Yesterday President Aleksandr Lukashenko, President of Belarus, arrived in Beijing for a three-day state visit. Lukashenko is, of course, the world leader who allowed Putin to amass Russian troops on Belarus’ border with Ukraine during the lead-up to the Russian invasion on February 24th of last year.
Coming on the heels of the release of the PRC Position on the Settlement of the Ukraine Crisis document by Beijing last Friday some — including both cock-eyed optimists and doomsday prophesiers — will see this as an encouraging sign that Xi Jinping is busy rallying support for his effort to bring hostilities in Ukraine to an end. A deeper look reveals the likelihood of almost the exact opposite to be the case.

For three years of the pandemic, Xi did not travel outside of China’s borders and welcomed almost no foreign leaders to China. The one notable exception to this self-imposed isolation was his summit meeting with Putin in Beijing on February 4, 2022 on the eve of the Beijing Winter Olympics. This is, of course, the meeting where Xi famously announced a “friendship without limits” with Russia. Less than three weeks later, Russian troops poured into Ukraine. Less well remembered about their joint statement is the fact that, as reported by Gideon Rachman in the Financial Times, “the February 4 statement made it clear that the foundation of the Russian-Chinese friendship is shared hostility to American global leadership.”
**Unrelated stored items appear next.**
(* ===== verification/FixedPointInv.v ===== *)
(** Invariants of the recursive solver's engine: which answers a computation may
    read, what the search graph and the cache promise, and how one state extends
    another. *)

From S2P Require Import Prelude.
From S2P Require Import RecStack.
From S2P Require Import SearchGraph.
From S2P Require Import FixedPoint.

Import FixedPoint.

(** * Iterations as functions of the answers of their sub-goals *)
Section Eval.
Context {K V : Type} `{SolverStuff K V}.

(** The value of an iteration when every goal [g] is answered by [ρ g]; an
    iteration that panics has none. *)
Fixpoint eval (ρ : K → V) (t : Iteration K V) : V :=
  match t with
  | IterRet v => v
  | IterPanic _ | IterFuel => error_value
  | IterSolve _ g k => eval ρ (k (ρ g))
  end.

(** The same as a relation to the answers [R g v] that are available. *)
Inductive Eval (R : K → V → Prop) : Iteration K V → V → Prop :=
  | Eval_ret v : Eval R (IterRet v) v
  | Eval_solve b g k x v : R g x → Eval R (k x) v → Eval R (IterSolve b g k) v.

Lemma Eval_mono (R R' : K → V → Prop) t v :
  (∀ g x, R g x → R' g x) → Eval R t v → Eval R' t v.
Proof. intros HR. induction 1; econstructor; eauto. Qed.

Lemma Eval_eval (R : K → V → Prop) ρ t v :
  (∀ g x, R g x → ρ g = x) → Eval R t v → eval ρ t = v.
Proof. intros HR. induction 1 as [|b g k x v Hx _ IH]; simpl; [done|]. by rewrite (HR g x Hx). Qed.

(** Every call of the iteration passes the caller's [Minimums], and it returns. *)
Fixpoint all_tracked (t : Iteration K V) : Prop :=
  match t with
  | IterRet _ => True
  | IterPanic _ | IterFuel => False
  | IterSolve b _ k => b = true ∧ ∀ v, all_tracked (k v)
  end.

End Eval.
#[export] Hint Constructors Eval : chalk.

Section Inv.
Context {K V : Type} `{Countable K} `{SolverStuff K V}.

Abbreviation Node := (SearchGraph.Node K V).
Abbreviation ctx := (RecursiveContext K V).

Definition ns (c : ctx) : list Node := SearchGraph.nodes (search_graph c).
Definition es (c : ctx) : list Stack.StackEntry := Stack.entries (stack c).
Definition cmap (c : ctx) : gmap K V := default ∅ (cache c).

(** The cycle flag of the stack entry at a depth. *)
Definition flag (l : list Stack.StackEntry) (d : StackDepth) : bool :=
  match l !! N.to_nat d with Some e => Stack.cycle e | None => false end.

(** A node whose solution later answers may have used: one that is complete, or
    one on the stack that is flagged as the head of a cycle. *)
Definition readable (l : list Stack.StackEntry) (n : Node) : Prop :=
  match SearchGraph.stack_depth n with None => True | Some d => flag l d = true end.

(** The answers that are available in a state, from the cache or from nodes
    numbered at least [m]. *)
Definition Reads (c : gmap K V) (nodes : list Node) (l : list Stack.StackEntry)
    (m : DepthFirstNumber) (g : K) (v : V) : Prop :=
  c !! g = Some v ∨
  ∃ i n, nodes !! i = Some n ∧ SearchGraph.goal n = g ∧ SearchGraph.solution n = v ∧
    (m ≤ N.of_nat i)%N ∧ readable l n.

(** A cache whose every answer follows from other answers of the cache. *)
Definition closed (c : gmap K V) : Prop :=
  ∀ g v, c !! g = Some v → Eval (λ h x, c !! h = Some x) (solve_iteration g) v.

(** [x] is the index of the one node, if any, whose links may point past it. *)
Record Inv (x : option nat) (coind : bool) (c : ctx) : Prop := {
  inv_graph : SearchGraph.wf (search_graph c);
  inv_cached : is_Some (cache c);
  inv_disjoint : ∀ i n, ns c !! i = Some n → cmap c !! SearchGraph.goal n = None;
  inv_depth : ∀ i n d, ns c !! i = Some n → SearchGraph.stack_depth n = Some d →
    (d < vec_len (es c))%N ∧ SearchGraph.links n = MkMinimums (N.of_nat i);
  inv_depth_inj : ∀ i j n m d, ns c !! i = Some n → ns c !! j = Some m →
    SearchGraph.stack_depth n = Some d → SearchGraph.stack_depth m = Some d → i = j;
  inv_links : ∀ i n, x ≠ Some i → ns c !! i = Some n → SearchGraph.stack_depth n = None →
    (positive (SearchGraph.links n) < N.of_nat i)%N;
  inv_consistent : ∀ i n, ns c !! i = Some n → SearchGraph.stack_depth n = None →
    Eval (Reads (cmap c) (ns c) (es c) (positive (SearchGraph.links n)))
      (solve_iteration (SearchGraph.goal n)) (SearchGraph.solution n);
  inv_closed : closed (cmap c);
  inv_kind : Forall (λ e, Stack.coinductive_goal e = coind) (es c);
}.

(** * Extension of one state by another *)

(** The stack keeps its entries; cycle flags are only ever raised. *)
Definition entry_ext (e e' : Stack.StackEntry) : Prop :=
  Stack.coinductive_goal e = Stack.coinductive_goal e' ∧
  (Stack.cycle e = true → Stack.cycle e' = true).

Definition completed_from (m : DepthFirstNumber) (n : Node) : Prop :=
  SearchGraph.stack_depth n = None ∧ (m ≤ positive (SearchGraph.links n))%N.

Record Ext (m : Minimums) (c c' : ctx) : Prop := {
  ext_entries : Forall2 entry_ext (es c) (es c');
  ext_overflow : Stack.overflow_depth (stack c) = Stack.overflow_depth (stack c');
  ext_nodes : ∃ new, ns c' = ns c ++ new ∧ Forall (completed_from (positive m)) new;
  ext_cache : cmap c ⊆ cmap c';
}.

#[export] Instance entry_ext_refl : Reflexive entry_ext.
Proof. by intros e. Qed.
#[export] Instance entry_ext_trans : Transitive entry_ext.
Proof. intros e1 e2 e3 [H1 H2] [H3 H4]. split; [congruence|auto]. Qed.

Lemma entries_ext_length l l' : Forall2 entry_ext l l' → vec_len l = vec_len l'.
Proof. intros Hl. unfold vec_len. by erewrite Forall2_length. Qed.

Lemma flag_ext l l' d : Forall2 entry_ext l l' → flag l d = true → flag l' d = true.
Proof.
  intros Hl. unfold flag. destruct (l !! N.to_nat d) as [e|] eqn:He; [|done].
  destruct (Forall2_lookup_l _ _ _ _ _ Hl He) as (e' & -> & Hx). apply Hx.
Qed.

Lemma readable_ext l l' n : Forall2 entry_ext l l' → readable l n → readable l' n.
Proof. unfold readable. intros Hl. case_match; [by apply flag_ext | done]. Qed.

Lemma Ext_refl m c : Ext m c c.
Proof. split; [done..| |done]. exists []. by rewrite app_nil_r. Qed.

Lemma completed_from_weaken m m' n : (m' ≤ m)%N → completed_from m n → completed_from m' n.
Proof. intros ? [? ?]. split; [done|lia]. Qed.

Lemma Ext_trans m1 m2 c1 c2 c3 :
  (positive m2 ≤ positive m1)%N → Ext m1 c1 c2 → Ext m2 c2 c3 → Ext m2 c1 c3.
Proof.
  intros Hm [He1 Ho1 (n1 & Hn1 & Hf1) Hc1] [He2 Ho2 (n2 & Hn2 & Hf2) Hc2]. split.
  - by etrans.
  - congruence.
  - exists (n1 ++ n2). rewrite Hn2, Hn1, <- app_assoc. split; [done|].
    apply Forall_app_2; [|done]. eapply Forall_impl; [done|]. intros. by eapply completed_from_weaken.
  - by etrans.
Qed.

(** Available answers stay available. *)
Lemma Reads_ext m m' c c' g v l :
  Ext m c c' → (m' ≤ l)%N →
  Reads (cmap c) (ns c) (es c) l g v → Reads (cmap c') (ns c') (es c') m' g v.
Proof.
  intros [He _ (new & Hn & _) Hc] Hm [Hr|(i & n & Hi & Hg & Hv & Hl & Hr)].
  - left. by eapply lookup_weaken.
  - right. exists i, n. rewrite Hn. split_and!; eauto using readable_ext, lookup_app_l_Some. lia.
Qed.

Lemma Reads_weaken c nodes l m m' g v :
  (m' ≤ m)%N → Reads c nodes l m g v → Reads c nodes l m' g v.
Proof.
  intros Hm [?|(i & n & ? & ? & ? & ? & ?)]; [by left|right]. exists i, n. split_and!; auto. lia.
Qed.

(** The table of a state: the cache, then the nodes, then [ρ]. *)
Definition table (ρ : K → V) (c : ctx) (g : K) : V :=
  match cmap c !! g with
  | Some v => v
  | None =>
      match SearchGraph.lookup (search_graph c) g with
      | Some d => from_option SearchGraph.solution (ρ g) (ns c !! N.to_nat d)
      | None => ρ g
      end
  end.

Lemma table_node ρ x coind c i n :
  Inv x coind c → ns c !! i = Some n → table ρ c (SearchGraph.goal n) = SearchGraph.solution n.
Proof.
  intros HI Hi. unfold table. rewrite (inv_disjoint _ _ _ HI i n Hi).
  unfold SearchGraph.lookup.
  assert (SearchGraph.indices (search_graph c) !! SearchGraph.goal n = Some (N.of_nat i)) as ->.
  { apply (inv_graph _ _ _ HI). rewrite Nat2N.id. eauto. }
  rewrite Nat2N.id, Hi. done.
Qed.

Lemma table_Reads ρ x coind c m g v :
  Inv x coind c → Reads (cmap c) (ns c) (es c) m g v → table ρ c g = v.
Proof.
  intros HI [Hr|(i & n & Hi & <- & <- & _ & _)].
  - unfold table. by rewrite Hr.
  - by eapply table_node.
Qed.

Lemma table_other ρ x coind c g :
  Inv x coind c → cmap c !! g = None →
  (∀ i n, ns c !! i = Some n → SearchGraph.goal n ≠ g) → table ρ c g = ρ g.
Proof.
  intros HI Hc Hn. unfold table. rewrite Hc.
  destruct (SearchGraph.lookup _ g) as [d|] eqn:Hl; [|done].
  apply SearchGraph.lookup_Some_wf in Hl as (n & Hd & Hg); [|apply HI].
  destruct (Hn _ _ Hd Hg).
Qed.

(** The value of a goal is either in the cache, in a node, or elsewhere. *)
Lemma table_cases ρ x coind c g :
  Inv x coind c →
  (∃ v, cmap c !! g = Some v ∧ table ρ c g = v) ∨
  (∃ i n, ns c !! i = Some n ∧ SearchGraph.goal n = g ∧ table ρ c g = SearchGraph.solution n) ∨
  (cmap c !! g = None ∧ (∀ i n, ns c !! i = Some n → SearchGraph.goal n ≠ g) ∧ table ρ c g = ρ g).
Proof.
  intros HI. destruct (cmap c !! g) as [v|] eqn:Hc.
  { left. exists v. unfold table. by rewrite Hc. }
  destruct (SearchGraph.lookup (search_graph c) g) as [d|] eqn:Hl.
  - apply SearchGraph.lookup_Some_wf in Hl as (n & Hd & <-); [|apply HI].
    right; left. exists (N.to_nat d), n. split_and!; [done..|]. by eapply table_node.
  - right; right. split_and!; [done| |].
    + intros i n Hi. eapply SearchGraph.lookup_None_wf; [apply HI|done|done].
    + eapply table_other; [done..|]. intros i n Hi.
      eapply SearchGraph.lookup_None_wf; [apply HI|done|done].
Qed.

(** * The engine's contract with the goals it solves *)

(** All goals of one kind, tracked calls, and monotone iterations over a partial
    order whose least answers are the initial ones. *)
Class SolverLaws `{SqSubsetEq V} (coind : bool) := {
  law_order :: PartialOrder (⊑@{V});
  law_kind g : is_coinductive_goal g = coind;
  law_tracked g : all_tracked (solve_iteration g);
  law_mono (ρ ρ' : K → V) g :
    (∀ h, ρ h ⊑ ρ' h) → eval ρ (solve_iteration g) ⊑ eval ρ' (solve_iteration g);
  law_initial (ρ : K → V) g : initial_value g coind ⊑ eval ρ (solve_iteration g);
  law_fixed a b : reached_fixed_point a b = true ↔ a = b;
}.

(** Chains of answers to a goal have at most [height] strict steps. *)
Class FiniteHeight `{SqSubsetEq V} (top : K → V) (rank : V → nat) (height : nat) := {
  law_top (ρ : K → V) g : eval ρ (solve_iteration g) ⊑ top g;
  law_rank a b : a ⊑ b → a ≠ b → rank a < rank b;
  law_height (ρ : K → V) g : rank (eval ρ (solve_iteration g)) ≤ height;
}.

(** [ρ] bounds the answers of a state, and is closed under the iterations of the
    goals the state has no node for. *)
Record Below `{SqSubsetEq V} (ρ : K → V) (c : ctx) : Prop := {
  below_cache g v : cmap c !! g = Some v → v ⊑ ρ g;
  below_nodes i n : ns c !! i = Some n → SearchGraph.solution n ⊑ ρ (SearchGraph.goal n);
  below_pre h : (∀ i n, ns c !! i = Some n → SearchGraph.goal n ≠ h) →
    eval ρ (solve_iteration h) ⊑ ρ h;
}.

Section Order.
Context `{SqSubsetEq V} {coind : bool} `{!SolverLaws coind}.

Lemma table_below ρ x c g : Inv x coind c → Below ρ c → table ρ c g ⊑ ρ g.
Proof.
  intros HI HB. destruct (table_cases ρ x coind c g HI)
    as [(v & Hc & ->)|[(i & n & Hi & <- & ->)|(_ & _ & ->)]]; [..|done].
  - by apply (below_cache _ _ HB).
  - by eapply below_nodes.
Qed.

(** An answer computed from available answers is below what [ρ] gives. *)
Lemma Eval_below ρ x c m g v :
  Inv x coind c → Below ρ c →
  Eval (Reads (cmap c) (ns c) (es c) m) (solve_iteration g) v →
  v ⊑ eval ρ (solve_iteration g).
Proof.
  intros HI HB HE. erewrite <- (Eval_eval _ (table ρ c) _ v); [|intros; by eapply table_Reads|done].
  apply law_mono. intros h. by eapply table_below.
Qed.

(** The table of a state whose nodes past [ns c] are complete is itself such a
    bound for [c], once the rest of it is at the top. *)
Lemma table_bounds (top : K → V) m c c1 :
  (∀ ρ g, eval ρ (solve_iteration g) ⊑ top g) →
  Inv None coind c1 → Ext m c c1 → Below (table top c1) c.
Proof.
  intros Htop HI [_ _ (new & Hns & Hnew) Hc]. split.
  - intros g v Hg. assert (cmap c1 !! g = Some v) as Hg1 by (by eapply lookup_weaken).
    unfold table. by rewrite Hg1.
  - intros i n Hi. erewrite table_node; [done|done|]. rewrite Hns. by apply lookup_app_l_Some.
  - intros h Hh. destruct (table_cases top None coind c1 h HI)
      as [(v & Hv & ->)|[(i & n & Hi & <- & ->)|(_ & _ & ->)]]; [..|done].
    + apply (inv_closed _ _ _ HI) in Hv. erewrite Eval_eval; [done| |done].
      intros g x Hx. unfold table. by rewrite Hx.
    + assert (SearchGraph.stack_depth n = None) as Hd.
      { rewrite Hns in Hi. apply lookup_app_Some in Hi as [Hi|[_ Hi]].
        - by destruct (Hh i n Hi).
        - eapply Forall_lookup_1 in Hi; [|done]. apply Hi. }
      erewrite Eval_eval; [done| |by eapply inv_consistent].
      intros g x Hx. by eapply table_Reads.
Qed.

Lemma Below_weaken ρ c c' :
  (∀ g v, cmap c' !! g = Some v → cmap c !! g = Some v ∨
     ∃ i n, ns c !! i = Some n ∧ SearchGraph.goal n = g ∧ SearchGraph.solution n = v) →
  (∀ i n, ns c' !! i = Some n → SearchGraph.solution n ⊑ ρ (SearchGraph.goal n)) →
  (∀ h, (∀ i n, ns c' !! i = Some n → SearchGraph.goal n ≠ h) →
     eval ρ (solve_iteration h) ⊑ ρ h) →
  Below ρ c → Below ρ c'.
Proof.
  intros Hc Hn Hp HB. split; [|done..].
  intros g v Hg. destruct (Hc g v Hg) as [?|(i & n & Hi & <- & <-)].
  - by apply (below_cache _ _ HB).
  - by eapply below_nodes.
Qed.

End Order.
End Inv.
Since the beginning of February, Xi and his Foreign Ministry have been making up for lost time with a whirlwind of diplomatic engagements internationally. Xi dispatched his senior foreign policy advisor, Wang Yi, to a string of European capitals with a dual agenda. Wang traveled to France and Italy where business constituencies welcomed China’s invitation to revive economic ties following self-inflicted pandemic damage to the Chinese economy. Included in Wang’s itinerary was a red-carpet visit to Hungary hosted by Hungary’s Russia-friendly President, Viktor Orbán. Finally, before heading to Moscow for the capstone of his trip, Wang put in a visit to Munich where NATO member countries were taking part in the annual Munich Security Conference. For this visit, Wang shelved his economic message and tried driving a wedge between the U.S. and its European partners with some of the same anti-U.S. messaging (e.g., need to repudiate the United States’ Cold War mentality) which Xi and Putin had settled on a year earlier and which China has enshrined as Point 2 in its PRC Position on the Settlement of the Ukraine Crisis. Wang was widely derided for striding into that meeting with a tin ear and two left feet. Especially in the wake of the “weather balloon” imbroglio, his message there went over like a lead balloon. Later, in Moscow, Wang and Putin announced with fanfare additional steps to strengthen China-Russia solidarity.
So what about meetings which Xi has hosted back home in Beijing during this February and early March whirlwind? Well, in addition to the centerpiece of the three-day state visit by Lukashenko, there have two other notable high-level visitors; President Ebrahim Raisi of Iran and Prime Minister Hun Sen of Cambodia.
By thy friends, we will know thee. These friendships are clearly not designed to advance a good-faith mediation effort to bring a sovereignity-respecting solution to Ukraine. They are designed to tighten bonds with authoritarian leaders attuned to, and aligned with, the anti-democratic bloc which Xi has been committed to building in his third term.
As argued last week in 1% Words, 99% Work, Xi’s aim with his Settlement of the Ukraine Crisis position paper is not to bring about a just and durable peace in Ukraine, it is to serve his own agenda. That agenda is clearly revealed by China’s behind-the-scenes, multi-pronged effort to support Russia in the conflict.
By blurring the lines of a stark conflict between authoritarian overreach and democratic resistance, Xi’s intervention serves to confuse the world community with the likely effect being rob prolong the conflict. Prolonging the conflict would in turn serve to keep U. S. attention and resources further pinned down in Central Europe and diverted from China and the Taiwan Strait. Exactly what Xi wants.